The U.S. would win gold over Canada in 1998, and that experience would help mold Ruggiero into the player she later became over the following three Olympics, where she would win two silvers and a bronze and be named top defenseman twice. She credits teammates Cammi Granato, Chris Bailey, Alana Blahoski and Sue Merz as the biggest influences on her career.

“Those four helped me when I was then the veteran of the team and had all these rookies,” she said. “Put myself in their shoes and recognized the importance of having more senior teammates and what a couple words here and there checking in once in a while how far that would go.”

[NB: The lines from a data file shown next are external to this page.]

(** The characters of a string: each byte that continues none, with the
    bytes that continue it. *)
Fixpoint code_points (s : string) : list string :=
  match s with
  | EmptyString => []
  | String c s' =>
      match code_points s' with
      | first :: others =>
          if continues s' then String c first :: others
          else String c EmptyString :: first :: others
      | [] => [String c EmptyString]
      end
  end.

(** What iterating over a [str] yields: its characters, each a [str] of
    length one. *)
Definition chars (s : string) : list json := map JStr (code_points s).

Definition key_names (d : pydict) : list json :=
  map (fun kv => match fst kv with
                 | KNone => JNull
                 | KBool b => JBool b
                 | KInt n => JInt n
                 | KFloat f => JFloat f
                 | KStr s => JStr s
                 end) d.

(** [list(v)] where it is defined: what iterating over [v] yields. *)
Definition iterate (v : json) : option (list json) :=
  match v with
  | JArr xs => Some xs
  | JStr s => Some (chars s)
  | JObj kvs => Some (key_names (dict_of_members kvs))
  | JNull | JBool _ | JInt _ | JFloat _ => None
  end.

(** [dict.update(seq)] for an iterable of pairs: element by element, each
    must be iterable, have length two and a hashable first component; the
    pairs before a bad element stay stored. *)
Fixpoint dict_merge_seq (d : pydict) (items : list json) : pydict * option exn :=
  match items with
  | [] => (d, None)
  | item :: rest =>
      match iterate item with
      | None =>
          (d, Some (TypeError "cannot convert dictionary update sequence element to a sequence"))
      | Some [k; v] =>
          match key_of k with
          | Some key => dict_merge_seq (dict_set key v d) rest
          | None => (d, Some (TypeError "unhashable type"))
          end
      | Some _ =>
          (d, Some (ValueError "dictionary update sequence element has the wrong length; 2 is required"))
      end
  end.

(** [d.update(other)]: the dictionary afterwards and the exception raised,
    if any. *)
Definition dict_update (d : pydict) (other : json) : pydict * option exn :=
  match other with
  | JObj kvs => (dict_merge d kvs, None)
  | JArr xs => dict_merge_seq d xs
  | JStr s => dict_merge_seq d (chars s)
  | JNull | JBool _ | JInt _ | JFloat _ =>
      (d, Some (TypeError "object is not iterable"))
  end.

(** The list [[name, value]], the pair [dict.update] reads a member
    from. *)
Definition pair_of_member (kv : string * json) : json :=
  JArr [JStr (fst kv); snd kv].

(** An element of an iterable of pairs read as a pair: it has two
    components and the first is hashable. *)
Definition as_pair (item : json) : option (pykey * json) :=
  match iterate item with
  | Some [k; v] =>
      match key_of k with
      | Some key => Some (key, v)
      | None => None
      end
  | _ => None
  end.

(** The pairs of a list up to its first element that is no pair. *)
Fixpoint leading_pairs (items : list json) : list (pykey * json) :=
  match items with
  | [] => []
  | item :: rest =>
      match as_pair item with
      | Some kv => kv :: leading_pairs rest
      | None => []
      end
  end.

(** [d[k] = v] for each pair, in order. *)
Definition store_all (d : pydict) (kvs : list (pykey * json)) : pydict :=
  fold_left (fun d' kv => dict_set (fst kv) (snd kv) d') kvs d.

(** *** Serialising a dict with sorted keys

    [jsonify] and the template filter [tojson] sort the items of a dict by
    key before they write them.  Strings are ordered among strings, numbers
    ([bool], [int], [float]) among numbers; any other comparison raises
    [TypeError].  One key, or none, is compared with nothing. *)
Definition is_str_key (k : pykey) : bool :=
  match k with
  | KStr _ => true
  | KNone | KBool _ | KInt _ | KFloat _ => false
  end.

Definition is_number_key (k : pykey) : bool :=
  match k with
  | KBool _ | KInt _ | KFloat _ => true
  | KNone | KStr _ => false
  end.

Definition sortable (d : pydict) : bool :=
  match d with
  | [] | [_] => true
  | _ => forallb is_str_key (map fst d) || forallb is_number_key (map fst d)
  end.

(** [json.dumps(d, sort_keys=True)] of a snapshot: the dict that is
    written, or the exception. *)
Definition dumps_sorted (d : pydict) : pydict + exn :=
  if sortable d then inl d
  else inr (TypeError "'<' not supported between the keys").

End Py.

Import Py.
(** * qiita-eval-bot: a shallow embedding of [src/main.py]

    The service fetches a Qiita article, asks a chat model to grade it,
    extracts a score from the free-text answer with a regular expression,
    appends one row to the [evaluations] table and serves per-user history.

    Modelling choices, all taken from the Python source:
    - a Python [str] is a list of Unicode code points ([list N]), so slicing
      ([review[:100]]) and [len] count code points as Python does;
    - a parsed JSON body is a value of [json]; [dict.get], iteration,
      subscripting and [len] raise the exceptions Python raises on values of
      the wrong shape;
    - the table is the list of its rows in insertion (rowid) order; a
      connection carries the rows it has inserted but not yet committed;
    - the outside world (HTTP answer, chat-model answer, database faults,
      clock) is a record of oracles, one per request;
    - [try/except Exception] is an exception monad over the connection state:
      an exception keeps whatever the connection had done so far.
    [print] calls write to stdout only and are left out. *)

From Stdlib Require Import ZArith NArith Lia String Ascii.
From Stdlib Require Import Floats.SpecFloat.
From Stdlib Require DecimalString.
From stdpp Require Import base numbers option list sorting.
(** * FragToPre: ion-mobility binning and adaptive peak picking

    A shallow embedding of [im_binning.py] and [peak_picker_im.py].

    Numbers.  The program computes on Python floats.  Finite sample values
    (retention time, m/z, intensity, ion mobility, positions) are modelled as
    exact rationals in canonical form ([Qc], with Leibniz equality), so the
    statements below are about the arithmetic the program approximates; the
    non-finite floats the program itself introduces ([float('inf')] as the
    initial minimum and as the default window) are kept as the special values
    of [pyfloat].  Exceptions raised by the Python run time (division by
    zero, list index out of range, [int()] of a non-finite float) are
    explicit results. *)

From Stdlib Require Import List ZArith QArith Qcanon Qround Qabs Qcabs.
From Stdlib Require Import Lia Lqa Bool Arith Permutation Sorted.
Import ListNotations.

Close Scope Q_scope.
Open Scope nat_scope.

(** ** The Python run time *)

Module Py.

Set Implicit Arguments.

Inductive exn : Set :=
  | ZeroDivisionError
  | IndexError
  | OverflowError
  | ValueError.

Inductive result (A : Type) : Type :=
  | Ok (a : A)
  | Raise (e : exn).

Arguments Ok {A} a.
Arguments Raise {A} e.

Definition bind {A B : Type} (m : result A) (k : A -> result B) : result B :=
  match m with
  | Ok a => k a
  | Raise e => Raise e
  end.

(** A float: a finite value or one of the IEEE special values. *)
Inductive pyfloat : Type :=
  | Fin (q : Qc)
  | PInf
  | NInf
  | NaN.

Definition Qc_ltb (x y : Qc) : bool :=
  match (x ?= y)%Qc with Lt => true | _ => false end.

Definition Qc_eqb (x y : Qc) : bool :=
  match (x ?= y)%Qc with Eq => true | _ => false end.

Definition Qc_leb (x y : Qc) : bool :=
  match (x ?= y)%Qc with Gt => false | _ => true end.

Definition Qc_of_Z (z : Z) : Qc := Q2Qc (inject_Z z).

(** [a - b] *)
Definition fsub (a b : pyfloat) : pyfloat :=
  match a, b with
  | NaN, _ | _, NaN => NaN
  | Fin x, Fin y => Fin (x - y)%Qc
  | Fin _, PInf => NInf
  | Fin _, NInf => PInf
  | PInf, PInf => NaN
  | PInf, _ => PInf
  | NInf, NInf => NaN
  | NInf, _ => NInf
  end.

(** [a + b] *)
Definition fadd (a b : pyfloat) : pyfloat :=
  match a, b with
  | NaN, _ | _, NaN => NaN
  | Fin x, Fin y => Fin (x + y)%Qc
  | Fin _, PInf => PInf
  | Fin _, NInf => NInf
  | PInf, NInf => NaN
  | PInf, _ => PInf
  | NInf, PInf => NaN
  | NInf, _ => NInf
  end.

(** [a / b]: Python raises on a zero divisor, whatever the dividend. *)
Definition fdiv (a b : pyfloat) : result pyfloat :=
  match b with
  | Fin y =>
      if Qc_eqb y 0 then Raise ZeroDivisionError
      else match a with
           | Fin x => Ok (Fin (x / y)%Qc)
           | PInf => Ok (if Qc_ltb 0 y then PInf else NInf)
           | NInf => Ok (if Qc_ltb 0 y then NInf else PInf)
           | NaN => Ok NaN
           end
  | NaN => Ok NaN
  | PInf | NInf =>
      match a with
      | Fin _ => Ok (Fin 0%Qc)
      | _ => Ok NaN
      end
  end.

(** [a < b] *)
Definition flt (a b : pyfloat) : bool :=
  match a, b with
  | NaN, _ | _, NaN => false
  | Fin x, Fin y => Qc_ltb x y
  | NInf, NInf => false
  | NInf, _ => true
  | _, NInf => false
  | PInf, _ => false
  | Fin _, PInf => true
  end.

(** [a > b] *)
Definition fgt (a b : pyfloat) : bool := flt b a.

(** [x / y] on finite values. *)
Definition qdiv (x y : Qc) : result Qc :=
  if Qc_eqb y 0 then Raise ZeroDivisionError else Ok (x / y)%Qc.

(** Truncation toward zero of a rational. *)
Definition Qc_trunc (q : Qc) : Z := Z.quot (Qnum q) (Zpos (Qden q)).

(** [int(x)] *)
Definition py_int (x : pyfloat) : result Z :=
  match x with
  | Fin q => Ok (Qc_trunc q)
  | PInf | NInf => Raise OverflowError
  | NaN => Raise ValueError
  end.

(** The position a Python list of length [len] is accessed at by [l[idx]]:
    a negative index counts from the end. *)
Definition py_index (len : nat) (idx : Z) : result nat :=
  if (0 <=? idx)%Z then
    if (idx <? Z.of_nat len)%Z then Ok (Z.to_nat idx) else Raise IndexError
  else
    if (- Z.of_nat len <=? idx)%Z then Ok (Z.to_nat (Z.of_nat len + idx))
    else Raise IndexError.

(** Replace the element at a position that is in range. *)
Fixpoint update {A : Type} (l : list A) (k : nat) (f : A -> A) : list A :=
  match l, k with
  | [], _ => []
  | x :: l', O => f x :: l'
  | x :: l', S k' => x :: update l' k' f
  end.

(** [l[idx].append(x)] for a list of lists [l]. *)
Definition append_at {A : Type} (l : list (list A)) (idx : Z) (x : A)
  : result (list (list A)) :=
  bind (py_index (length l) idx) (fun k => Ok (update l k (fun b => b ++ [x]))).

(** [sorted(l, key=...)] is a stable sort: elements with equal keys keep
    their order.  For keys under a total order the result is unique, and it
    is the one computed by inserting each element, from the last to the
    first, before the first element whose key is not smaller. *)
Section Sorted.
Variable A : Type.
Variable key : A -> Qc.

Fixpoint insert_by (x : A) (l : list A) : list A :=
  match l with
  | [] => [x]
  | y :: l' =>
      if Qc_ltb (key y) (key x) then y :: insert_by x l' else x :: y :: l'
  end.

Fixpoint sorted (l : list A) : list A :=
  match l with
  | [] => []
  | x :: l' => insert_by x (sorted l')
  end.
End Sorted.

(** A [for] loop whose body may [break]. *)
Inductive ctl (S : Type) : Type :=
  | Next (s : S)
  | Break (s : S).

Arguments Next {S} s.
Arguments Break {S} s.

Fixpoint for_break {S : Type} (body : nat -> S -> ctl S) (js : list nat) (s : S)
  : S :=
  match js with
  | [] => s
  | j :: js' =>
      match body j s with
      | Next s' => for_break body js' s'
      | Break s' => s'
      end
  end.

(** A [for] loop whose body may raise. *)
Fixpoint for_each {X S : Type} (body : X -> S -> result S) (xs : list X) (s : S)
  : result S :=
  match xs with
  | [] => Ok s
  | x :: xs' => bind (body x s) (for_each body xs')
  end.

Unset Implicit Arguments.

End Py.

Export Py.

Notation "x <- m ;; k" := (bind m (fun x => k))
  (at level 61, m at next level, right associativity).

Notation "' p <- m ;; k" := (bind m (fun p => k))
  (at level 61, p pattern, m at next level, right associativity).

(** ** Spectra *)

(** An OpenMS [Peak1D]: a position (m/z) and an intensity. *)
Record Peak1D : Type := mkPeak { getPos : Qc; getIntensity : Qc }.

(** What the binner reads of an OpenMS [MSSpectrum] that carries a float
    data array: MS level, retention time, the peaks and the first float
    data array (the ion mobility of each peak).  The access to that array,
    which fails on a spectrum that carries none, is modelled on [Spectrum]
    in the module [Arrays]. *)
Record MSSpectrum : Type := mkSpectrum {
  getMSLevel : nat;
  getRT : Qc;
  peaks : list Peak1D;
  fda : list Qc
}.

(** An OpenMS [MSSpectrum] with the list of its float data arrays, as
    [getFloatDataArrays()] returns it: the list is empty for a spectrum
    that carries no float data array. *)
Record Spectrum : Type := mkLoaded {
  ms_level : nat;
  ret_time : Qc;
  get_peaks : list Peak1D;
  getFloatDataArrays : list (list Qc)
}.

(** ** im_binning.py *)

Module Binning.

(** A point is the list [[RT, MZ, intensity, IM]]. *)
Record point : Type := mkPoint {
  p_rt : Qc;
  p_mz : Qc;
  p_intensity : Qc;
  p_im : Qc
}.

(** The module's global variables. *)
Record globals : Type := mkGlobals {
  bins : list (list point);
  exps : list (list MSSpectrum);
  first_im : pyfloat;
  last_im : pyfloat;
  delta_im : pyfloat;
  num_bins : Z;
  bin_size : pyfloat;
  bins2 : list (list point);
  exps2 : list (list MSSpectrum);
  offset_im : pyfloat
}.

(** The globals as the module initialises them, with [num_bins] as the
    command line sets it. *)
Definition initial (n : Z) : globals :=
  {| bins := []; exps := [];
     first_im := Fin 0; last_im := Fin 0; delta_im := Fin 0;
     num_bins := n; bin_size := Fin 0;
     bins2 := []; exps2 := [];
     offset_im := Fin 0 |}.
Lemma table_roundtrip (v : N) :
  (v < 64)%N ->
  Ascii.eqb (Base64.table_b2a v) Base64.pad = false
  /\ (N_of_ascii (Base64.table_b2a v) <? 128)%N = true
  /\ Base64.table_a2b (Base64.table_b2a v) = Some v.
Proof.
  intros Hv.
  assert (H : table_ok v = true).
  { apply (below_all_spec 64); [by vm_compute|lia]. }
  unfold table_ok in H.
  apply andb_prop in H as [H H3]. apply andb_prop in H as [H1 H2].
  split; [by apply negb_true_iff|]. split; [done|].
  destruct (Base64.table_a2b (Base64.table_b2a v)) as [w|]; [|done].
  by apply N.eqb_eq in H3 as ->.
Qed.

Lemma regroup_1 (x y : N) :
  (x < 256)%N -> (y < 256)%N ->
  (Base64.sextet0 x < 64)%N /\ (Base64.sextet1 x y < 64)%N
  /\ N.lor (N.shiftl (Base64.sextet0 x) 2) (N.shiftr (Base64.sextet1 x y) 4) = x
  /\ N.land (Base64.sextet1 x y) 15 = N.shiftr y 4.
Proof.
  intros Hx Hy.
  assert (H : regroup_1_check x y = true).
  { apply (below_all2_spec 256); [by vm_compute|lia..]. }
  unfold regroup_1_check in H.
  repeat (apply andb_prop in H as [H ?]).
  repeat split; by (apply N.ltb_lt || apply N.eqb_eq).
Qed.

Lemma regroup_2 (y z : N) :
  (y < 256)%N -> (z < 256)%N ->
  (Base64.sextet2 y z < 64)%N /\ (Base64.sextet3 z < 64)%N
  /\ N.lor (N.shiftl (N.shiftr y 4) 4) (N.shiftr (Base64.sextet2 y z) 2) = y
  /\ N.lor (N.shiftl (N.land (Base64.sextet2 y z) 3) 6) (Base64.sextet3 z) = z.
Proof.
  intros Hy Hz.
  assert (H : regroup_2_check y z = true).
  { apply (below_all2_spec 256); [by vm_compute|lia..]. }
  unfold regroup_2_check in H.
  repeat (apply andb_prop in H as [H ?]).
  repeat split; by (apply N.ltb_lt || apply N.eqb_eq).
Qed.

(** One step of the decoding loop on a character of the alphabet. *)
Lemma a2b_step (w q : nat) (l : N) (p : nat) (v : N) (rest : string) :
  (v < 64)%N ->
  Base64.a2b_base64 w q l p (String (Base64.table_b2a v) rest) =
  match q with
  | 0%nat => Base64.a2b_base64 w 1 v 0 rest
  | 1%nat =>
      Base64.put_byte
        (Base64.byte_of_N (N.lor (N.shiftl l 2) (N.shiftr v 4)))
        (Base64.a2b_base64 (S w) 2 (N.land v 15) 0 rest)
  | 2%nat =>
      Base64.put_byte
        (Base64.byte_of_N (N.lor (N.shiftl l 4) (N.shiftr v 2)))
        (Base64.a2b_base64 (S w) 3 (N.land v 3) 0 rest)
  | _ =>
      Base64.put_byte
        (Base64.byte_of_N (N.lor (N.shiftl l 6) v))
        (Base64.a2b_base64 (S w) 0 0 0 rest)
  end.
Proof.
  intros Hv. destruct (table_roundtrip v Hv) as (Hpad & _ & Htab).
  simpl. by rewrite Hpad, Htab.
Qed.

(** A full group of three bytes is decoded back, and the loop is again at
    the start of a quad. *)
Lemma a2b_group (w : nat) (a b c : byte) (rest : string) :
  Base64.a2b_base64 w 0 0 0 (Base64.b64encode (a :: b :: c :: []) +:+ rest) =
  Base64.put_byte a
    (Base64.put_byte b
       (Base64.put_byte c (Base64.a2b_base64 (S (S (S w))) 0 0 0 rest))).
Proof.
  pose proof (to_N_lt_256 a) as Ha. pose proof (to_N_lt_256 b) as Hb.
  pose proof (to_N_lt_256 c) as Hc.
  destruct (regroup_1 _ _ Ha Hb) as (H0 & H1 & Ea & El).
  destruct (regroup_2 _ _ Hb Hc) as (H2 & H3 & Eb & Ec).
  cbv [Base64.b64encode]. rewrite !app_cons, app_nil_l.
  rewrite a2b_step by done. rewrite a2b_step by done.
  rewrite a2b_step by done. rewrite a2b_step by done.
  by rewrite Ea, El, Eb, Ec, !byte_of_to_N.
Qed.
(** * System health monitor: alert decision engine, classifier and state store

    A shallow embedding of the health monitor of
    [src/01_Folder/project.py] (Level 1) and [src/01_Folder/04_project.py]
    (Level 3): the per-endpoint failure counter, the idempotent alert decision
    [should_alert], the UP/SLOW/DOWN classification and alert dispatch of
    [run], and [load_state]/[save_state].

    The monitor keeps its state in a Python [dict] that comes straight out of
    [json.load], so a stored record is dynamically typed.  The embedding keeps
    that: records are JSON values, every subscript and arithmetic step may
    raise, and the functions live in an error monad. *)

From stdpp Require Import gmap strings list fin_maps.
From Stdlib Require Import ZArith QArith Lia Ascii.

Open Scope Z_scope.

(** ** Python values and exceptions *)

(** Exceptions the modelled code can raise. *)
Inductive exn :=
  | KeyError (k : string)
  | TypeError
  | JSONDecodeError
  | UnicodeDecodeError.

Inductive result (A : Type) :=
  | Ok (a : A)
  | Raise (e : exn).
Arguments Ok {A} a.
Arguments Raise {A} e.

#[global] Instance result_ret : MRet result := λ A a, Ok a.
#[global] Instance result_bind : MBind result := λ A B f m,
  match m with
  | Ok a => f a
  | Raise e => Raise e
  end.

(** The values [json.load] produces, without fractional numbers (the monitor
    of Level 3 stores integers and booleans only). *)
#[warnings="-register-all"]
Inductive pyval :=
  | PNone
  | PBool (b : bool)
  | PInt (z : Z)
  | PStr (s : string)
  | PList (l : list pyval)
  | PDict (d : gmap string pyval).
Lemma frame_merge_target md k v : preserves P (merge_target env md k v).
Proof. unfold merge_target. frame. Qed.

Lemma frame_apply_mapping depth md mapping p_n3 :
  preserves P (apply_mapping env depth md mapping p_n3).
Proof.
  revert md. induction depth as [|d IH]; intros md; cbn [apply_mapping].
  - apply preserves_raise.
  - frame; first [apply frame_merge_target | apply IH].
Qed.

Lemma frame_apply_mappings data mappings :
  preserves P (apply_mappings env data mappings).
Proof.
  unfold apply_mappings. apply preserves_bind; [frame|]. intros h.
  apply preserves_bind; [frame|]. intros data0. clear data h.
  revert data0. induction mappings as [|m ms IH]; intros data; [frame|].
  apply preserves_bind.
  { frame; first [apply frame_path_data | apply frame_update]. }
  intros data'. apply preserves_bind; [apply frame_apply_mapping|].
  intros _. apply IH.
Qed.

Lemma frame_property_entry pdict p_n3 v :
  preserves P (property_entry env pdict p_n3 v).
Proof. unfold property_entry. frame. Qed.

Lemma frame_enrich depth uri data types vars kwargs :
  preserves P (enrich env depth uri data types vars kwargs).
Proof.
  revert uri data types vars kwargs.
  induction depth as [|d IH]; intros uri data types vars kwargs;
    cbn [enrich].
  - apply preserves_raise.
  - frame; first [apply frame_property_entry | apply IH].
Qed.

Lemma frame_parse_term m term : preserves P (parse_term env m term).
Proof.
  unfold parse_term. frame.
Qed.

Lemma frame_materialize m ts : preserves P (materialize env m ts).
Proof.
  revert m. induction ts as [|[[s p] o] ts IH]; intros m;
    cbn [materialize]; frame; first [apply frame_parse_term | apply IH].
Qed.

Lemma frame_ld_triples data : preserves P (ld_triples env data).
Proof. unfold ld_triples. frame. apply frame_materialize. Qed.
End Frame.

(* ================================================================== *)
(** * Properties of the resource descriptor *)
(* ================================================================== *)

Lemma for_each_app {S A} (xs ys : list A) (body : A → M S unit) (s : S) :
  for_each (xs ++ ys) body s
  = match for_each xs body s with
    | (Ok _, s1) => for_each ys body s1
    | (Raise e, s1) => (Raise e, s1)
    end.
Proof.
  revert s. induction xs as [|x xs IH]; intros s; simpl; [done|].
  unfold bind. destruct (body x s) as [[[]|e] s1]; [apply IH|done].
Qed.

Lemma for_each_ext {S A} (xs : list A) (body body' : A → M S unit) (s : S) :
  (∀ x s, body x s = body' x s) → for_each xs body s = for_each xs body' s.
Proof.
  intros Hext. revert s. induction xs as [|x xs IH]; intros s; simpl; [done|].
  unfold bind. rewrite Hext. destruct (body' x s) as [[[]|e] s1]; [apply IH|done].
Qed.

(** A loop that adds to the graph the triple chosen for each element. *)
Lemma for_each_add {A} (f : A → option Triple) (xs : list A) (s : State) :
  ∃ g, for_each xs (λ a, match f a with
                         | Some t => add_triple t
                         | None => ret tt
                         end) s = (Ok tt, set_graph g s)
       ∧ ∀ x, x ∈ g ↔ x ∈ st_graph s ∨ ∃ a, a ∈ xs ∧ f a = Some x.
Proof.
  revert s. induction xs as [|a xs IH]; intros s.
  - exists (st_graph s). split; [by destruct s|].
    intros x. split; [by left|]. intros [?|(a & Ha & _)]; [done|].
    by apply elem_of_nil in Ha.
  - cbn [for_each]. unfold bind.
    destruct (f a) as [t|] eqn:Hfa.
    + destruct (IH (set_graph (graph_add t (st_graph s)) s)) as (g & Hrun & Hg).
      exists g. split; [exact Hrun|].
      intros x. rewrite Hg. simpl. rewrite elem_of_graph_add. split.
      * intros [[?| ->]|(a' & Ha' & Hx)]; [by left| |].
        -- right. exists a. split; [left|done].
        -- right. exists a'. split; [by right|done].
      * intros [?|(a' & [->|Ha']%elem_of_cons & Hx)]; [by left; left| |].
        -- left. right. congruence.
        -- right. by exists a'.
    + destruct (IH s) as (g & Hrun & Hg).
      exists g. split; [exact Hrun|].
      intros x. rewrite Hg. split.
      * intros [?|(a' & Ha' & Hx)]; [by left|].
        right. exists a'. split; [by right|done].
      * intros [?|(a' & [->|Ha']%elem_of_cons & Hx)]; [by left|congruence|].
        right. by exists a'.
Qed.

Section DescriptorProperties.
Variable env : Env.
Variable eco : Ecosystem.

(** ** The endpoint loop *)

Lemma call_endpoint_skipped td r_uri args e s response :
  invoke env e (st_graph s) r_uri args = Ok response →
  status_code response ≠ 200%Z →
  call_endpoint env td r_uri args e s
  = (Ok tt, set_calls (st_calls s ++ [(e, Ok response)]) s).
Proof.
  intros Hinv Hstatus. unfold call_endpoint, bind, gets, modify, lift_result.
  simpl. rewrite Hinv. by rewrite decide_False.
Qed.

(** Predicates on the state that the endpoint loop can only make true:
    they do not depend on the objects, the context or the draws, and
    survive an addition to the graph, an entry in the log and a
    shortening of the lifetime. *)
Section ChainFrame.
Context (P : State → Prop).
Hypothesis P_heap : ∀ s h, P s → P (set_heap h s).
Hypothesis P_ctx : ∀ s c, P s → P (set_ctx c s).
Hypothesis P_uuid : ∀ s n, P s → P (set_uuid n s).
Hypothesis P_graph :
  ∀ s t, P s → P (set_graph (graph_add t (st_graph s)) s).
Hypothesis P_calls : ∀ s c, P s → P (set_calls c s).
Hypothesis P_ttl : ∀ s t, (t ≤ st_ttl s)%Z → P s → P (set_ttl t s).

Ruggiero would end her career in 2011 as one of the most decorated American players ever. With Team USA, she would win the four Olympic medals and four golds and six silvers at the IIHF World Championships. Collegiately she was a four-time NCAA All-American at Harvard and remains the only defenseman to win the Patty Kazmaier Memorial Award as the top women’s player.

During the 2006 Olympics Ruggiero was outspoken about the Canadian team running up the score against opponents, saying that such lopsided results could put the women’s game in jeopardy for future tournaments. Nearly a decade later the gap is slowly shrinking between the U.S. and Canada and the rest of the world, but there’s still more that needs to be done to continue growth.

“I think a lot of national federations need to step up to the plate and support their women’s teams,” Ruggiero said. “Ideally you would look at the traditionally dominant hockey countries like the U.S. and Canada, like Russia, like a lot of these European countries that have wonderful men’s teams should equally all have wonderful women’s teams; because what that signifies to me is that they have the history, the tradition, they understand the game. They can easily open up the doors and transfer that knowledge and put financial backing behind their women because that’s what it takes. That, to me, would really show that the sport is truly growing.

“If you look at somewhere like China, which doesn’t have a history of hockey, they still year after year are investing in the women’s game and trying to make it better, but it’s a lot harder for them to figure out to have strategic decisions on the ice because they don’t grow up with hockey like we did. That would be the best case. We are getting better, but the tricky thing is the U.S. and Canada is never going to stop improving, so the other players have to improve at the same rate, but even more to catch up.”

The women’s game in North American took another big step in strengthening itself with the NWHL dropping the puck this year. Ruggiero is happy with the league’s start so far and hopes the model developed by Dani Rylan is able to be sustainable long-term.

These days Ruggiero keeps herself busy on five different commissions within the International Olympic Committee, along with being part of the USOC board and the IIHF Athlete’s Commission. But she hasn’t closed the door on getting back involved in hockey.

“I think if the timing’s right, if the opportunity is there I would certainly love to get back into the women’s game more on the league side than the coaching side for now,” she said. “I had girls camps for years, I absolutely loved coaching the youth level, but coaching at the collegiate level is a whole different ballgame.”

Ruggiero’s time away from hockey has allowed her to get involved in a number of different ventures, but since it was announced she would be a Hockey Hall of Famer, the journey toward Monday’s induction ceremony — thinking about those who helped her along the way, reliving her career — has been a fun experience. She said she needed a break from hockey to be able to get away and retire, but the last five months have rekindled her memories of the game.

Once she’s inducted and her plaque goes up in the Great Hall at the corner of Front and Yonge Streets, Ruggiero will forever be a part of a special community in the hockey world.

“That, to me, is really one of the most special things about this, is recognizing that I’ve retired,” she said, “but there will be this place once a year that I’ll get to go to and relive being a player and be a part of this amazing group of fellow hockey players.”